Start of Data for the task

(* ===== verification/AgentState.v ===== *)
(** * The persisted state of an agent ([meshlaked/src/main.rs])

    What the agent keeps on disk, the checks on the documents and requests that
    change it, the plans derived from it, and the migration and validation of a
    state file. *)
From S2P Require Import Prelude Net Text Ext Model ServiceIdentity Membership Authorization.
From S2P Require Import Responses Planet Policy Joined ExitGateway PolicyPlan TransportHealth.
From S2P Require Import SocketText Observability PeerDirectory AgentSession AgentWorker Request.
From S2P Require Import ControlUrl.
From Stdlib Require Import Ascii.
#[local] Open Scope Z_scope.

Definition AGENT_STATE_SCHEMA_VERSION : Z := 4.
Definition CERTIFICATE_REFRESH_MARGIN_SECONDS : Z := 300.

Section agent_state.
Context `{UuidLib} `{Ed25519} `{IpNetLib} `{HashOrder} `{SessionCrypto} `{UrlLib} `{ClientLib}.
Context `{!MembershipSerde} `{!AuthorizationSerde} `{!PolicySerde} `{!PlanetSerde}.

#[global] Instance PlanetTurnServer_eq_dec : EqDecision PlanetTurnServer.
Proof. solve_decision. Defined.
#[global] Instance PlanetTlsRelay_eq_dec : EqDecision PlanetTlsRelay.
Proof. solve_decision. Defined.
#[global] Instance ExitNodeSelection_eq_dec : EqDecision ExitNodeSelection.
Proof. solve_decision. Defined.
#[global] Instance PlanetRoot_eq_dec : EqDecision PlanetRoot.
Proof. solve_decision. Defined.
#[global] Instance PlanetRelay_eq_dec : EqDecision PlanetRelay.
Proof. solve_decision. Defined.
#[global] Instance MembershipClaims_eq_dec : EqDecision MembershipClaims.
Proof. solve_decision. Defined.
#[global] Instance MembershipCertificate_eq_dec : EqDecision MembershipCertificate.
Proof. solve_decision. Defined.
#[global] Instance DnsPolicy_eq_dec : EqDecision DnsPolicy.
Proof. solve_decision. Defined.
#[global] Instance PolicyRoute_eq_dec : EqDecision PolicyRoute.
Proof. solve_decision. Defined.
#[global] Instance ExitNode_eq_dec : EqDecision ExitNode.
Proof. solve_decision. Defined.
#[global] Instance NetworkPolicyManifest_eq_dec : EqDecision NetworkPolicyManifest.
Proof. solve_decision. Defined.

(** ** The state *)
Record PersistedPlanet : Type := mkPersistedPlanet {
  pp_manifest_url : string;
  pp_controller_url : string;
  pp_controller_public_key_base64 : string;
  pp_controller_tls_ca_pem : option string;
}.
Record PersistedState : Type := mkPersistedState {
  ag_schema_version : Z;
  ag_device_id : DeviceId;
  ag_identity_secret_key : bytes;
  ag_networks : list JoinedNetwork;
  ag_relay_endpoint : option SocketAddr;
  ag_relay_endpoints : list SocketAddr;
  ag_upnp_enabled : bool;
  ag_stun_servers : list string;
  ag_root_servers : list PlanetRoot;
  ag_authorizations : gmap NetworkId NetworkAuthorizationManifest;
  ag_planet : option PersistedPlanet;
  ag_exit_gateways : list ExitGatewayConfig;
}.
(** [PersistedState::new], given the random key and the fresh identifier. *)
Definition PersistedState_new (identity_secret_key : bytes) (fresh : Uuid) : PersistedState :=
  mkPersistedState AGENT_STATE_SCHEMA_VERSION (mkDeviceId fresh) identity_secret_key [] None [] true
    [] [] ∅ None [].
Definition identity_signing_key (s : PersistedState) : result ControlError SigningKey :=
  sk_from_bytes <$> ok_or (try_into 32 (ag_identity_secret_key s)) AgentFailed.

(** Updates of parts of the state. *)
Definition with_networks (s : PersistedState) (networks : list JoinedNetwork) : PersistedState :=
  mkPersistedState (ag_schema_version s) (ag_device_id s) (ag_identity_secret_key s) networks
    (ag_relay_endpoint s) (ag_relay_endpoints s) (ag_upnp_enabled s) (ag_stun_servers s)
    (ag_root_servers s) (ag_authorizations s) (ag_planet s) (ag_exit_gateways s).
Definition with_exit_gateways (s : PersistedState) (gateways : list ExitGatewayConfig)
    : PersistedState :=
  mkPersistedState (ag_schema_version s) (ag_device_id s) (ag_identity_secret_key s)
    (ag_networks s) (ag_relay_endpoint s) (ag_relay_endpoints s) (ag_upnp_enabled s)
    (ag_stun_servers s) (ag_root_servers s) (ag_authorizations s) (ag_planet s) gateways.
Definition with_authorizations (s : PersistedState)
    (authorizations : gmap NetworkId NetworkAuthorizationManifest) : PersistedState :=
  mkPersistedState (ag_schema_version s) (ag_device_id s) (ag_identity_secret_key s)
    (ag_networks s) (ag_relay_endpoint s) (ag_relay_endpoints s) (ag_upnp_enabled s)
    (ag_stun_servers s) (ag_root_servers s) authorizations (ag_planet s) (ag_exit_gateways s).
Definition with_relays (s : PersistedState) (endpoint : option SocketAddr)
    (endpoints : list SocketAddr) (upnp : bool) (stun_servers : list string)
    (root_servers : list PlanetRoot) (planet : option PersistedPlanet) : PersistedState :=
  mkPersistedState (ag_schema_version s) (ag_device_id s) (ag_identity_secret_key s)
    (ag_networks s) endpoint endpoints upnp stun_servers root_servers (ag_authorizations s) planet
    (ag_exit_gateways s).
Definition with_identity (s : PersistedState) (key : bytes) : PersistedState :=
  mkPersistedState (ag_schema_version s) (ag_device_id s) key (ag_networks s)
    (ag_relay_endpoint s) (ag_relay_endpoints s) (ag_upnp_enabled s) (ag_stun_servers s)
    (ag_root_servers s) (ag_authorizations s) (ag_planet s) (ag_exit_gateways s).
Definition with_schema (s : PersistedState) (version : Z) : PersistedState :=
  mkPersistedState version (ag_device_id s) (ag_identity_secret_key s) (ag_networks s)
    (ag_relay_endpoint s) (ag_relay_endpoints s) (ag_upnp_enabled s) (ag_stun_servers s)
    (ag_root_servers s) (ag_authorizations s) (ag_planet s) (ag_exit_gateways s).

Definition with_control_plane (n : JoinedNetwork) (c : NetworkControlPlane) : JoinedNetwork :=
  mkJoinedNetwork (jn_network n) (jn_assigned_addresses n) (jn_certificate n) (jn_network_key n) c.
Definition set_authorization (c : NetworkControlPlane)
    (authorization : option NetworkAuthorizationManifest) : NetworkControlPlane :=
  mkNetworkControlPlane (cp_controller_url c) (cp_pinned_controller_public_key c)
    (cp_controller_tls_ca_pem c) (cp_planet_manifest_url c) (cp_planet_manifest_version c)
    (cp_planet_last_issued_at c) (cp_planet_expires_at c) (cp_planet_semantic_digest c)
    (cp_verified_roots c) (cp_verified_relays c) (cp_verified_tls_relays c)
    (cp_verified_turn_servers c) (cp_verified_stun_servers c) authorization
    (cp_policy_manifest c) (cp_exit_node_selection c).
Definition set_policy (c : NetworkControlPlane) (policy : option NetworkPolicyManifest)
    (selection : ExitNodeSelection) : NetworkControlPlane :=
  mkNetworkControlPlane (cp_controller_url c) (cp_pinned_controller_public_key c)
    (cp_controller_tls_ca_pem c) (cp_planet_manifest_url c) (cp_planet_manifest_version c)
    (cp_planet_last_issued_at c) (cp_planet_expires_at c) (cp_planet_semantic_digest c)
    (cp_verified_roots c) (cp_verified_relays c) (cp_verified_tls_relays c)
    (cp_verified_turn_servers c) (cp_verified_stun_servers c) (cp_authorization_manifest c)
    policy selection.
Definition network_with_policy (n : JoinedNetwork) (policy : option NetworkPolicyManifest)
    (selection : ExitNodeSelection) : JoinedNetwork :=
  with_control_plane n (set_policy (jn_control_plane n) policy selection).
(** The URL, the pinned key and the pinned bundle of a controller. *)
Definition set_controller (c : NetworkControlPlane) (url : option string) (pinned : bytes)
    (tls_ca_pem manifest_url : option string) : NetworkControlPlane :=
  mkNetworkControlPlane url pinned tls_ca_pem manifest_url (cp_planet_manifest_version c)
    (cp_planet_last_issued_at c) (cp_planet_expires_at c) (cp_planet_semantic_digest c)
    (cp_verified_roots c) (cp_verified_relays c) (cp_verified_tls_relays c)
    (cp_verified_turn_servers c) (cp_verified_stun_servers c) (cp_authorization_manifest c)
    (cp_policy_manifest c) (cp_exit_node_selection c).
Definition network_position (s : PersistedState) (id : NetworkId) : option nat :=
  fst <$> list_find (λ n, jn_id n = id) (ag_networks s).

End of Data for the task

Brief
Beginning with the first line above, could you copy every line exactly, up to and including the one with "From S2P Require Import Prelude"?

Answer to this problem
(* ===== verification/AgentState.v ===== *)
(** * The persisted state of an agent ([meshlaked/src/main.rs])

    What the agent keeps on disk, the checks on the documents and requests that
    change it, the plans derived from it, and the migration and validation of a
    state file. *)
From S2P Require Import Prelude Net Text Ext Model ServiceIdentity Membership Authorization.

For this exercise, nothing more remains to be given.